The Commodity Customer Coalition, a nonprofit seeking to help customers get their money back, had objected to the raise, saying it was inappropriate given the circumstances. Vitaloon Inc., a Peregrine customer that says it is missing $180,000, joined the objection.
Coalition President James Koutoulas argued the raise essentially doubled Wing's base salary, since the $380,000 she earned last year included bonuses. He said the raise was unseemly given that customers have waited for weeks without receiving any money, and that Wing worked for the company during the alleged fraud.
Doyle ruled that the raise was within Bodenstein's authority.
Koutoulas said he is expecting Bodenstein to soon release details about the initial distribution of funds to customers, which will come from more than $150 million in customer money and assets. He said his group has recommended customers receive 25 percent of the amount they had in the accounts, and more later. In all, customers could eventually receive 50 to 75 percent of their money back, the coalition has estimated previously, but it's too soon to be certain.

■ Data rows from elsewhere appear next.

(** ** What creation stores *)

Lemma Create_fresh_record (w : World) (req : CreateAPIKeyRequest) (plain : string) :
  CreateAPIKeyRequest.Name req <> "" ->
  repository.Create (clock w) (fresh_record req plain) (db w)
  = if repository.ExistsByKey (util.HashAPIKey plain) (db w) then
      (db w, (fresh_record req plain, Some (errors_New "API key already exists")))
    else gorm.Create (clock w) (fresh_record req plain) (db w).
Proof.
  intros Hname. unfold repository.Create.
  change (APIKey.Name (fresh_record req plain)) with (CreateAPIKeyRequest.Name req).
  change (APIKey.Key (fresh_record req plain)) with (util.HashAPIKey plain).
  now rewrite (string_eqb_false _ _ Hname), (string_eqb_false _ _ (HashAPIKey_nonempty plain)).
Qed.

(** X8.  Only the hash is stored.  When [CreateAPIKey] succeeds the table
    has grown by exactly one row, behind the rows it had: the row carries
    the SHA-256 hash of the plaintext key of the response, which differs
    from the plaintext, the name, description and expiry of the request, the
    active flag set, the ID of the response and the time of creation.  When
    it fails the rows of the table are unchanged. *)
Theorem CreateAPIKey_stores_hash_only :
  forall (w w1 : World) (req : CreateAPIKeyRequest),
    (forall resp,
        exec (service.apiKeyService.CreateAPIKey req) w = (Ok resp, w1) ->
        exists row,
          gorm.rows (db w1) = gorm.rows (db w) ++ [row]
          /\ APIKey.Key row = util.HashAPIKey (APIKeyResponse.Key resp)
          /\ APIKey.Key row <> APIKeyResponse.Key resp
          /\ APIKey.Name row = CreateAPIKeyRequest.Name req
          /\ APIKey.Description row = CreateAPIKeyRequest.Description req
          /\ APIKey.ExpiresAt row = CreateAPIKeyRequest.ExpiresAt req
          /\ APIKey.Active row = true
          /\ APIKey.ID row = APIKeyResponse.ID resp
          /\ APIKey.ID row = (gorm.seq (db w) + 1)%N
          /\ APIKey.CreatedAt row = clock w /\ APIKey.UpdatedAt row = clock w
          /\ APIKey.DeletedAt row = None
          /\ String.length (APIKeyResponse.Key resp) = 67%nat)
    /\ (forall err,
          exec (service.apiKeyService.CreateAPIKey req) w = (Err err, w1) ->
          gorm.rows (db w1) = gorm.rows (db w)).
Proof.
  intros w w1 req. rewrite CreateAPIKey_exec.
  destruct (String.eqb_spec (CreateAPIKeyRequest.Name req) "") as [|Hname];
    [split; [discriminate | now intros err [= _ <-]]|].
  destruct (entropy w) as [src|rerr]; [|split; [discriminate | now intros err [= _ <-]]].
  cbv zeta. set (plain := "sk-" +:+ hex.EncodeToString (util.fill src 32)).
  assert (Hlen : String.length plain = 67%nat).
  { unfold plain. rewrite length_string_app, EncodeToString_length.
    unfold util.fill. now rewrite length_map, length_seq. }
  rewrite (Create_fresh_record w req plain Hname).
  destruct (repository.ExistsByKey _ (db w));
    [split; [discriminate | now intros err [= _ <-]]|].
  set (rec := fresh_record req plain).
  destruct (gorm_Create_cases (clock w) rec (db w))
    as [(_ & Hrows & c & Herr) | (_ & Hrows & Hrow)].
  - rewrite Herr. cbn [fst snd]. split; [discriminate|]. intros err [= _ <-]. exact Hrows.
  - rewrite Hrow. cbn [fst snd]. split; [|discriminate].
    intros resp [= <- <-]. exists (gorm.to_insert (clock w) rec (db w)).
    cbn [db with_db]. split; [exact Hrows|]. split; [reflexivity|]. split.
    { intros Heq. apply (f_equal String.length) in Heq.
      cbn [APIKeyResponse.Key models.ToResponseWithKey] in Heq.
      change (APIKey.Key (gorm.to_insert (clock w) rec (db w)))
        with (util.HashAPIKey plain) in Heq.
      rewrite HashAPIKey_length, Hlen in Heq. discriminate. }
    repeat (split; [reflexivity|]). exact Hlen.
Qed.
Lemma sum_counts_up (m : gmap pystr Z) (k : pystr) :
  sum_counts (BiasDetector.count_up m k) = sum_counts m + 1.
Proof.
  unfold sum_counts, BiasDetector.count_up.
  destruct (m !! k) as [v |] eqn:Hk; cbn [default]; unfold id.
  - rewrite <- insert_delete_eq.
    rewrite map_fold_insert_L;
      [| intros; lia | apply lookup_delete_eq].
    rewrite (map_fold_delete_L _ _ k v m); [lia | intros; lia | exact Hk].
  - rewrite map_fold_insert_L; [lia | intros; lia | exact Hk].
Qed.

Lemma sum_count_fold {A} (f : A -> pystr) (l : list A) (m : gmap pystr Z) :
  sum_counts (fold_left (fun m x => BiasDetector.count_up m (f x)) l m)
  = sum_counts m + Z.of_nat (length l).
Proof.
  revert m. induction l as [| x l IH]; intros m; [cbn; lia |].
  cbn [fold_left length]. rewrite IH, sum_counts_up. lia.
Qed.

Lemma max_go_rank {A} (key : A -> option nat) (rank : A -> nat) :
  (forall x, key x = Some (rank x)) ->
  forall xs best,
    exists h, BiasDetector.max_go key best (rank best) xs = Some h
              /\ h ∈ best :: xs
              /\ forall x, x ∈ best :: xs -> (rank x <= rank h)%nat.
Proof.
  intros Hkey. induction xs as [| x xs IH]; intros best.
  - exists best. split; [reflexivity |]. split; [apply list_elem_of_here |].
    intros x Hx. apply list_elem_of_singleton in Hx. subst x. lia.
  - cbn [BiasDetector.max_go]. rewrite Hkey. cbn [mbind option_bind].
    destruct (Nat.ltb_spec (rank best) (rank x)) as [Hlt | Hge].
    + destruct (IH x) as (h & Hh & Hin & Hmax).
      exists h. split; [exact Hh |]. split.
      * apply list_elem_of_further. exact Hin.
      * intros y Hy. apply elem_of_cons in Hy. destruct Hy as [-> | Hy].
        -- specialize (Hmax x (list_elem_of_here _ _)). lia.
        -- apply Hmax. exact Hy.
    + destruct (IH best) as (h & Hh & Hin & Hmax).
      exists h. split; [exact Hh |]. split.
      * apply elem_of_cons in Hin. destruct Hin as [-> | Hin];
          [apply list_elem_of_here |].
        apply list_elem_of_further, list_elem_of_further. exact Hin.
      * intros y Hy. apply elem_of_cons in Hy. destruct Hy as [-> | Hy];
          [apply Hmax, list_elem_of_here |].
        apply elem_of_cons in Hy. destruct Hy as [-> | Hy].
        -- specialize (Hmax best (list_elem_of_here _ _)). lia.
        -- apply Hmax. apply list_elem_of_further. exact Hy.
Qed.
Lemma body_prelude line st :
  is_feature line = true →
  body argv hits line st
  = (rec ← orRaise ValueError (fromString line);
     if String.eqb (Gff3Record.type rec) "region" then
       rec ← orRaise KeyError (annotate hits rec);
       print (toString rec)
     else mret tt)
      (mkState (written st ++ injected argv st) (seqMap st) false).
Proof.
  destruct line as [|c s]; [done|]. intros Hc.
  change (negb (Ascii.eqb c "#") = true) in Hc. apply negb_true_iff in Hc.
  unfold body. rewrite Hc, bind_getInHeader. unfold injected.
  destruct st as [w m h]. cbn [inHeader written seqMap]. destruct h.
  - erewrite (bind_val (A:=unit)); [reflexivity|].
    erewrite bind_val by apply for_headers. reflexivity.
  - rewrite app_nil_r. erewrite (bind_val (A:=unit)); reflexivity.
Qed.

(** A feature line that parses: a region record is printed with its
    counts, any other record is not printed. *)
Lemma body_feature line rec st :
  is_feature line = true → fromString line = Some rec →
  body argv hits line st
  = (Val tt,
     mkState (written st ++ injected argv st
              ++ (if String.eqb (Gff3Record.type rec) "region"
                  then [toString (annotated hits rec)] else []))
             (seqMap st) false).
Proof.
  intros Hf Hp. rewrite body_prelude by done. rewrite Hp.
  unfold_M. simpl.
  destruct (String.eqb (Gff3Record.type rec) "region").
  - rewrite annotate_eq. simpl. by rewrite app_assoc.
  - by rewrite app_nil_r.
Qed.

(** A feature line the reader rejects raises, after the injected block
    has been written when the line is the first feature line. *)
Lemma body_malformed line st :
  malformed line →
  body argv hits line st
  = (Raise ValueError,
     mkState (written st ++ injected argv st) (seqMap st) false).
Proof.
  intros [Hf Hp]. rewrite body_prelude by done. rewrite Hp. done.
Qed.

Lemma body_empty st :
  body argv hits EmptyString st = (Raise IndexError, st).
Proof. done. Qed.

End body.

(** ** The loop over the lines *)

Section loop.
Context {codec : Gff3Codec}.
Variables (argv : list string) (hits : list Hit.t).

Lemma emitted_meta line :
  is_meta line = true → emitted hits line = [Py.strip line].
Proof. intros Hm. unfold emitted. by rewrite Hm. Qed.

Lemma emitted_feature line rec :
  is_meta line = false → fromString line = Some rec →
  emitted hits line
  = if String.eqb (Gff3Record.type rec) "region"
    then [toString (annotated hits rec)] else [].
Proof. intros Hm Hp. unfold emitted. by rewrite Hm, Hp. Qed.

Lemma out_lines_false lines :
  out_lines argv hits false lines = flat_map (emitted hits) lines.
Proof.
  induction lines as [|l lines IH]; simpl; [done|]. rewrite IH.
  destruct (is_meta l) eqn:Hm; [|done]. by rewrite emitted_meta.
Qed.

Lemma out_lines_meta_app h pre rest :
  Forall (λ l, is_meta l = true) pre →
  out_lines argv hits h (pre ++ rest)
  = (Py.strip <$> pre) ++ out_lines argv hits h rest.
Proof.
  induction 1 as [|l pre Hl _ IH]; simpl; [done|]. by rewrite Hl, IH.
Qed.

Lemma out_lines_meta h pre :
  Forall (λ l, is_meta l = true) pre →
  out_lines argv hits h pre = Py.strip <$> pre.
Proof.
  intros Hpre. rewrite <- (app_nil_r pre) at 1.
  rewrite out_lines_meta_app by done. simpl. by rewrite app_nil_r.
Qed.

Lemma out_lines_feature line rest :
  is_meta line = false →
  out_lines argv hits true (line :: rest)
  = headerBlock argv ++ flat_map (emitted hits) (line :: rest).
Proof. intros Hm. simpl. by rewrite Hm, out_lines_false. Qed.

Lemma forallb_is_meta (lines : list string) :
  forallb is_meta lines = true ↔ Forall (λ l, is_meta l = true) lines.
Proof.
  rewrite forallb_forall, Forall_forall.
  split; intros H l Hl; apply H; by apply list_elem_of_In.
Qed.

(** Well-formed lines are all processed, and the output is [out_lines]. *)
Lemma for_ok lines : ∀ st,
  Forall line_ok lines →
  ∃ m, for_ lines (body argv hits) st
       = (Val tt,
          mkState (written st ++ out_lines argv hits (inHeader st) lines) m
                  (inHeader st && forallb is_meta lines)).
Proof.
  induction lines as [|l lines IH]; intros st Hok.
  - exists (seqMap st). simpl. rewrite app_nil_r, andb_true_r.
    by destruct st.
  - apply Forall_cons in Hok as [Hl Hok]. simpl for_.
    destruct Hl as [Hm|[Hf [rec Hp]]].
    + destruct (body_meta argv hits l st Hm) as [m Hb].
      erewrite (bind_val (A:=unit)) by exact Hb.
      destruct (IH (mkState (written st ++ [Py.strip l]) m (inHeader st)) Hok)
        as [m' ->].
      exists m'. simpl. rewrite Hm, <- app_assoc. done.
    + pose proof (is_feature_not_meta _ Hf) as Hm.
      erewrite (bind_val (A:=unit)) by (by apply body_feature).
      edestruct IH as [m' ->]; [exact Hok|].
      exists m'. simpl. rewrite Hm, andb_false_r.
      rewrite (emitted_feature _ _ Hm Hp). unfold injected.
      by rewrite <- !app_assoc.
Qed.

(** Metadata lines only: every line is printed stripped, nothing else. *)
Lemma for_meta pre st :
  Forall (λ l, is_meta l = true) pre →
  ∃ m, for_ pre (body argv hits) st
       = (Val tt, mkState (written st ++ (Py.strip <$> pre)) m (inHeader st)).
Proof.
  intros Hpre.
  destruct (for_ok pre st) as [m ->].
  { eapply Forall_impl; [exact Hpre|]. intros l Hl. by left. }
  exists m. rewrite out_lines_meta by done.
  apply forallb_is_meta in Hpre. by rewrite Hpre, andb_true_r.
Qed.

(** The first malformed feature line stops the loop. *)
Lemma for_malformed pre bad post st :
  Forall line_ok pre → malformed bad →
  ∃ m, for_ (pre ++ bad :: post) (body argv hits) st
       = (Raise ValueError,
          mkState (written st ++ out_lines argv hits (inHeader st) pre
                   ++ (if inHeader st && forallb is_meta pre
                       then headerBlock argv else []))
                  m false).
Proof.
  intros Hpre Hbad. rewrite for_app.
  destruct (for_ok pre st Hpre) as [m ->]. simpl for_.
  erewrite bind_raise by (by apply body_malformed).
  exists m. unfold injected. simpl. by rewrite <- app_assoc.
Qed.

(** A malformed feature line anywhere makes the loop raise. *)
Lemma for_raises lines :
  Exists malformed lines →
  ∀ st, ∃ e st', for_ lines (body argv hits) st = (Raise e, st').
Proof.
  induction 1 as [bad lines Hbad|l lines _ IH]; intros st; simpl for_.
  - erewrite bind_raise by (by apply body_malformed). by do 2 eexists.
  - destruct (body argv hits l st) as [[[]|e] st'] eqn:Hb.
    + erewrite (bind_val (A:=unit)) by exact Hb. apply IH.
    + erewrite bind_raise by exact Hb. by do 2 eexists.
Qed.

End loop.

Lemma mainLoop_for `{codec : Gff3Codec} argv modReader summaryFile :
  _mainLoop argv modReader summaryFile
  = match for_ summaryFile (body argv (loadHits modReader))
            (mkState [] ∅ true) with
    | (Val _, st) => (Val 0%Z, st)
    | (Raise e, st) => (Raise e, st)
    end.
Proof. done. Qed.

(** ** The loader and the hits of a region *)

Lemma contains_spec l x : Py.contains l x = true ↔ x ∈ l.
Proof. unfold Py.contains. apply bool_decide_eq_true. Qed.

Lemma loadHits_filter modReader :
  loadHits modReader
  = hit_of <$> filter (λ x, Gff3Record.type x ∈ knownModificationEvents)
                      modReader.
Proof.
  induction modReader as [|x rest IH]; [done|].
  simpl loadHits. rewrite filter_cons.
  destruct (Py.contains knownModificationEvents (Gff3Record.type x)) eqn:Hc.
  - apply contains_spec in Hc. rewrite decide_True by done.
    rewrite fmap_cons. by rewrite IH.
  - rewrite decide_False; [done|]. intros Hin%contains_spec. congruence.
Qed.

Lemma loadHits_app l1 l2 : loadHits (l1 ++ l2) = loadHits l1 ++ loadHits l2.
Proof. by rewrite !loadHits_filter, filter_app, fmap_app. Qed.

Lemma loadHits_known modReader :
  Forall (λ h, Hit.type h ∈ knownModificationEvents) (loadHits modReader).
Proof.
  rewrite loadHits_filter. apply Forall_fmap, Forall_forall.
  intros x [Hx _]%list_elem_of_filter. done.
Qed.

Lemma elem_of_loadHits modReader h :
  h ∈ loadHits modReader
  ↔ ∃ x, x ∈ modReader
       ∧ Gff3Record.type x ∈ knownModificationEvents ∧ h = hit_of x.
Proof.
  rewrite loadHits_filter, list_elem_of_fmap.
  split.
  - intros (x & -> & [Hk Hx]%list_elem_of_filter). by exists x.
  - intros (x & Hx & Hk & ->). exists x. split; [done|].
    by apply list_elem_of_filter.
Qed.

Lemma elem_of_intervalHits hits rec h :
  h ∈ intervalHits hits rec
  ↔ h ∈ hits
    ∧ Hit.seqid h = Gff3Record.seqid rec
    ∧ (Gff3Record.start rec ≤ Hit.pos h ≤ Gff3Record.end_ rec)%Z.
Proof.
  unfold intervalHits. rewrite list_elem_of_filter.
  split; [intros [[[? ?] ->] ?]|intros (? & <- & ? & ?)]; done.
Qed.

Lemma intervalHits_app hits1 hits2 rec :
  intervalHits (hits1 ++ hits2) rec
  = intervalHits hits1 rec ++ intervalHits hits2 rec.
Proof. unfold intervalHits. by rewrite filter_app. Qed.

Lemma intervalHits_known hits rec :
  Forall (λ h, Hit.type h ∈ knownModificationEvents) hits →
  Forall (λ h, Hit.type h ∈ knownModificationEvents) (intervalHits hits rec).
Proof.
  rewrite !Forall_forall. intros H h [Hh _]%elem_of_intervalHits. auto.
Qed.
(** The mount flags of the request are a slice whose backing array has
    the slots [spare] after the flags. *)
Definition NodePublishVolume (req : NodePublishVolumeRequest)
    (spare : list string) : M W (reply unit) (reply unit) :=
  let '(flags, h) :=
    slices.of_request (flags_of (publish_VolumeCapability req)) spare in
  (* check target mount path *)
  let* valid := call (ValidateRequest (publish_VolumeContext req)) in
  let* _ := if negb valid then exit (Fail (Status InvalidArgument)) else ret tt in
  (* running in runc/runv mode *)
  let* _ :=
    if String.eqb (RunTimeClass GlobalConfigVar) MixRunTimeMode then
      (* if target path mounted already, return *)
      let* (notMounted, err) := call (IsLikelyNotMountPoint (publish_TargetPath req)) in
      let* _ := fail_if err Internal in
      let* _ := if negb notMounted then exit (OK tt) else ret tt in
      (* check pod runtime *)
      let* (runtime, err) := call (GetPodRunTime req) in
      let* _ := fail_if err Internal in
      if String.eqb runtime RunvRunTimeMode then
        let* r := publish_runv req in exit r
      else ret tt
    else ret tt in
  let isBlock := isBlockCapability (publish_VolumeCapability req) in
  let sourcePath :=
    if isBlock then
      filepath_Join L (publish_StagingTargetPath req) (publish_VolumeId req)
    else publish_StagingTargetPath req in
  let targetPath := publish_TargetPath req in
  let* _ := if String.eqb (publish_StagingTargetPath req) ""
            then exit (Fail (Status InvalidArgument)) else ret tt in
  (* check if block volume *)
  if isBlock then
    let* (notMounted, err) := call (IsLikelyNotMountPoint targetPath) in
    let* _ := match err with
              | Some e => if negb (IsNotExist e)
                          then exit (Fail (Status Internal)) else ret tt
              | None => ret tt
              end in
    let* _ :=
      if notMounted : bool then
        let* err := call (EnsureBlock targetPath) in
        let* _ := fail_if err Internal in
        let* err := call (MountBlock sourcePath targetPath ["bind"]) in
        pass_if err
      else ret tt in
    ret (OK tt)
  else
    let* err := call (EnsureFolder targetPath) in
    let* _ := fail_if err Internal in
    let* (notmounted, err) := call (IsLikelyNotMountPoint targetPath) in
    let* _ := fail_if err Internal in
    let* _ := if negb notmounted then exit (OK tt) else ret tt in
    let* (sourceNotMounted, err) := call (IsLikelyNotMountPoint sourcePath) in
    let* _ := fail_if err Internal in
    let* h :=
      if sourceNotMounted : bool then
        let* (device, err) := call (GetDeviceByVolumeID (publish_VolumeId req)) in
        match err with
        | None =>
            let* (err, h) :=
              mountDeviceToGlobal (publish_VolumeCapability req)
                (publish_VolumeContext req) device sourcePath flags h in
            match err with
            | Some _ => exit (Fail (Status Internal))
            | None => ret h
            end
        | Some _ => exit (Fail (Status Internal))
        end
      else ret h in
    (* start to mount *)
    match publish_VolumeCapability req with
    | Some (MountVolume FsType _) =>
        let '(options, h) := slices.append growslice h flags "bind" in
        let '(options, h) :=
          if publish_Readonly req then slices.append growslice h options "ro"
          else (options, h) in
        let fsType := fsTypeOf FsType in
        (* check device name available *)
        let* (realDevice, h) :=
          publish_check_device req sourcePath fsType flags h in
        (* Set volume IO Limit *)
        let* err := call (SetVolumeIOLimit realDevice req) in
        let* _ := fail_if err Internal in
        let* err := call (Mount sourcePath targetPath fsType
                                (slices.elems h options)) in
        let* _ := fail_if err Internal in
        let* kata := call IsKataInstall in
        let* _ :=
          if kata : bool then
            (* save volume data to json file *)
            let d0 : gmap string string :=
              {[ "csi.alibabacloud.com/fsType" := fsType ]} in
            let saveOptions := slices.elems h flags in
            let d1 :=
              if negb (Nat.eqb (slices.len flags) 0) then
                <[ "csi.alibabacloud.com/mountOptions" :=
                     strings.Join saveOptions "," ]> d0
              else d0 in
            let d2 :=
              match publish_VolumeContext req !! MkfsOptions with
              | Some value => <[ "csi.alibabacloud.com/mkfsOptions" := value ]> d1
              | None => d1
              end in
            let volumeData := <[ "csi.alibabacloud.com/disk-mounted" := "true" ]> d2 in
            let* _ := call (AppendJSONData (volDataFile targetPath) volumeData) in
            ret tt
          else ret tt in
        ret (OK tt)
    | _ => panic   (* mnt is nil *)
    end.
(* ===== verification/_CoqProject ===== *)
-Q . S2P
Prelude.v
Vector32.v
Vector64.v
Vector.v
Sort.v
SortFacts.v
Utf16.v
Utf8.v
UString.v
UTrie2.v
UTrie2Facts.v
UTrie2Blocks.v
UTrie2Update.v
UTrie2Open.v
UTrie2Freeze.v
UTrie2Pack.v
UTrie2Data.v
UTrie2Index.v
UTrie2Frozen.v
UTrie2Spec.v
UTrie2Overflow.v
StringSearch.v
StringSearchFacts.v
StringStore.v
StringEdit.v
StringStoreFacts.v
StringCloneFacts.v
StringEditFacts.v
StringCopyFacts.v
StringInPlaceFacts.v
StringRefinement.v
StringReverse.v
StringFind.v
StringFindFacts.v
UHash.v
UHashFacts.v
UHashKeys.v
UHashMap.v
UHashSpec.v
UHashEquals.v
StringConv.v
StringConvFacts.v
InversionList.v
BMPSet.v
BMPSetUtf8.v
StringTokens.v
UnicodeSet.v
UnicodeSetFacts.v
UnicodeSetAlgebra.v
UnicodeSetFreeze.v
UnicodeSetConstruct.v
UnicodeSetSerial.v
SerializedSet.v
UnicodeSetIndex.v
SetIterator.v
UnicodeSetSpan.v
StringSpanLoop.v
UnicodeSetStringSpan.v
StringSpanFacts.v
StringSpanText.v
StringSpanUtf16.v
StringSpanBuild.v
StringSpanSet.v
StringSpanUtf8.v
Punycode.v
PunycodeFacts.v
(** Making a gap at [lo] and filling it inserts [x] in the first [hi] cells. *)
Lemma shift_up_insert lo hi a x :
  0 <= lo <= hi -> hi < zlen a ->
  exists r r', shift_up lo hi a = Some r /\ zset r lo x = Some r' /\ zlen r' = zlen a /\
    ztake (hi + 1) r' = take (Z.to_nat lo) (ztake hi a) ++ x :: drop (Z.to_nat lo) (ztake hi a).
Proof.
  intros Hlo Hhi. unfold shift_up.
  destruct (shift_up_loop_spec (Z.to_nat (hi - lo)) hi a) as (r & Hr & Hlen & Hget); [lia|].
  exists r, (<[Z.to_nat lo := x]> r). rewrite zset_in by lia.
  split_and!; [done|done| |].
  { unfold zlen in *. by rewrite length_insert. }
  assert (Hlt : zlen (ztake hi a) = hi) by (apply zlen_ztake; lia).
  assert (Hll : zlen (take (Z.to_nat lo) (ztake hi a)) = lo) by (apply (zlen_ztake lo); lia).
  assert (Hld : zlen (drop (Z.to_nat lo) (ztake hi a)) = hi - lo).
  { unfold zlen in *. rewrite length_drop. lia. }
  apply zget_ext.
  - rewrite zlen_ztake, zlen_app, zlen_cons, Hll, Hld; [lia|].
    unfold zlen in *. rewrite length_insert. lia.
  - rewrite zlen_ztake by (unfold zlen in *; rewrite length_insert; lia). intros j Hj.
    rewrite zget_ztake by lia.
    destruct (decide (j < lo)); [|destruct (decide (j = lo)) as [->|]].
    + rewrite zget_insert_ne by lia. rewrite zget_app_l by lia.
      rewrite (zget_ztake lo (ztake hi a)), zget_ztake, Hget by lia.
      do 2 zcase; simpl; done || lia.
    + rewrite zget_insert_eq by lia. rewrite zget_app_r by lia. by rewrite Hll, Z.sub_diag.
    + rewrite zget_insert_ne by lia. rewrite zget_app_r by lia. rewrite Hll, Hget.
      replace (zget (x :: _) (j - lo)) with (zget (drop (Z.to_nat lo) (ztake hi a)) (j - 1 - lo)).
      2:{ unfold zget. do 2 zcase; try lia. rewrite lookup_cons_ne_0 by lia. f_equal. lia. }
      replace (zget (drop _ _) (j - 1 - lo)) with (zget (ztake hi a) (j - 1)).
      2:{ unfold zget. do 2 zcase; try lia. rewrite lookup_drop. f_equal. lia. }
      rewrite zget_ztake by lia. do 2 zcase; simpl; done || lia.
Qed.
(* ===== verification/Vector.v ===== *)
(** * UVector and UStack (common/uvector.cpp, uvector.h, ustack.cpp)

    The growable array of pointers or integers, with an optional deleter (ownership) and
    an optional comparer.  The type [A] is the type of the objects pointed to; where the
    class compares pointers, objects are compared.  Objects handed to the deleter are
    logged in [deleted], so that ownership can be stated. *)

From S2P Require Import Prelude.

Module UVector.

(** The union [UElement] (common/uelement.h): a pointer, null as [None], or an integer. *)
Inductive UElement (A : Type) :=
  | Ptr (p : option A)
  | Int (i : Z).
Arguments Ptr {A}. Arguments Int {A}.

Record t (A : Type) := mk {
  count : Z;
  capacity : Z;
  elements : option (list (UElement A));
  deleter : bool;
  comparer : option (UElement A -> UElement A -> bool);
  deleted : list A
}.
Arguments mk {A}. Arguments count {A}. Arguments capacity {A}. Arguments elements {A}.
Arguments deleter {A}. Arguments comparer {A}. Arguments deleted {A}.

Definition DEFAULT_CAPACITY : Z := 8.
Definition sizeof_UElement : Z := 8.

Section Ops.
Context `{Heap} {A : Type} `{EqDecision A}.
Implicit Types v other : t A.

#[global] Instance UElement_eq_dec : EqDecision (UElement A).
Proof. solve_decision. Defined.

Definition set_count v (c : Z) : t A :=
  mk c (capacity v) (elements v) (deleter v) (comparer v) (deleted v).
Definition set_cells v (cells : list (UElement A)) : t A :=
  mk (count v) (capacity v) (Some cells) (deleter v) (comparer v) (deleted v).
Definition log_deleted v (x : A) : t A :=
  mk (count v) (capacity v) (elements v) (deleter v) (comparer v) (deleted v ++ [x]).
Lemma insert_stable s1 s2 v q : Forall (fun y => cmp v y < 0) s2 -> stable_perm (s1 ++ s2 ++ v :: q) (s1 ++ v :: s2 ++ q).
Proof using Hord.
  intros Hs2. split; [apply Permutation_app_head; by rewrite Permutation_middle|]. intros x. rewrite !filter_app, !filter_cons, !filter_app. f_equal.
  destruct (decide (cmp x v = 0)) as [E|]; [|done].
  assert (Hnone : filter (fun y => cmp x y = 0) s2 = []).
  { apply filter_none. intros y Hy Ey. rewrite Forall_forall in Hs2. specialize (Hs2 y Hy).
    assert (Hvy : cmp v y < 0 -> cmp x y < 0) by (intros; apply (cmp_le_lt _ v); lia). specialize (Hvy Hs2). lia. }
  by rewrite Hnone.
Qed.

Lemma stable_perm_trans s1 s2 s3 : stable_perm s1 s2 -> stable_perm s2 s3 -> stable_perm s1 s3.
Proof using. intros [Hp1 Hf1] [Hp2 Hf2]. split; [by rewrite Hp2|]. intros x. by rewrite Hf2. Qed.

Lemma stable_perm_refl s : stable_perm s s.
Proof using. by split. Qed.

Lemma sorted_insert s1 s2 v :
  sorted (s1 ++ s2) -> Forall (fun y => cmp y v <= 0) s1 -> Forall (fun y => cmp v y < 0) s2 -> sorted (s1 ++ v :: s2).
Proof using Hord.
  intros Hs H1 H2. unfold sorted in *. induction s1 as [|x s1 IH]; cbn in *.
  - constructor; [done|]. eapply Forall_impl; [exact H2|]. cbn. lia.
  - inversion Hs as [|? ? Hs' Hx]; subst. inversion H1; subst. constructor; [auto|]. apply Forall_app in Hx as [Hx1 Hx2]. apply Forall_app. split; [done|].
    constructor; done.
Qed.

Koutoulas said Peregrine's collapse had caused some commodities trade advisors to go out of business. Individual investors who are retired have called asking whether they need to return to work, he said."It's a serious, serious problem for a lot of these people," he said. "They were told their funds were segregated and audited by the federal government and underlying self-regulatory agencies. They were lied to by the government, they weren't protected by the regulators and now they are facing severe financial distress because of it."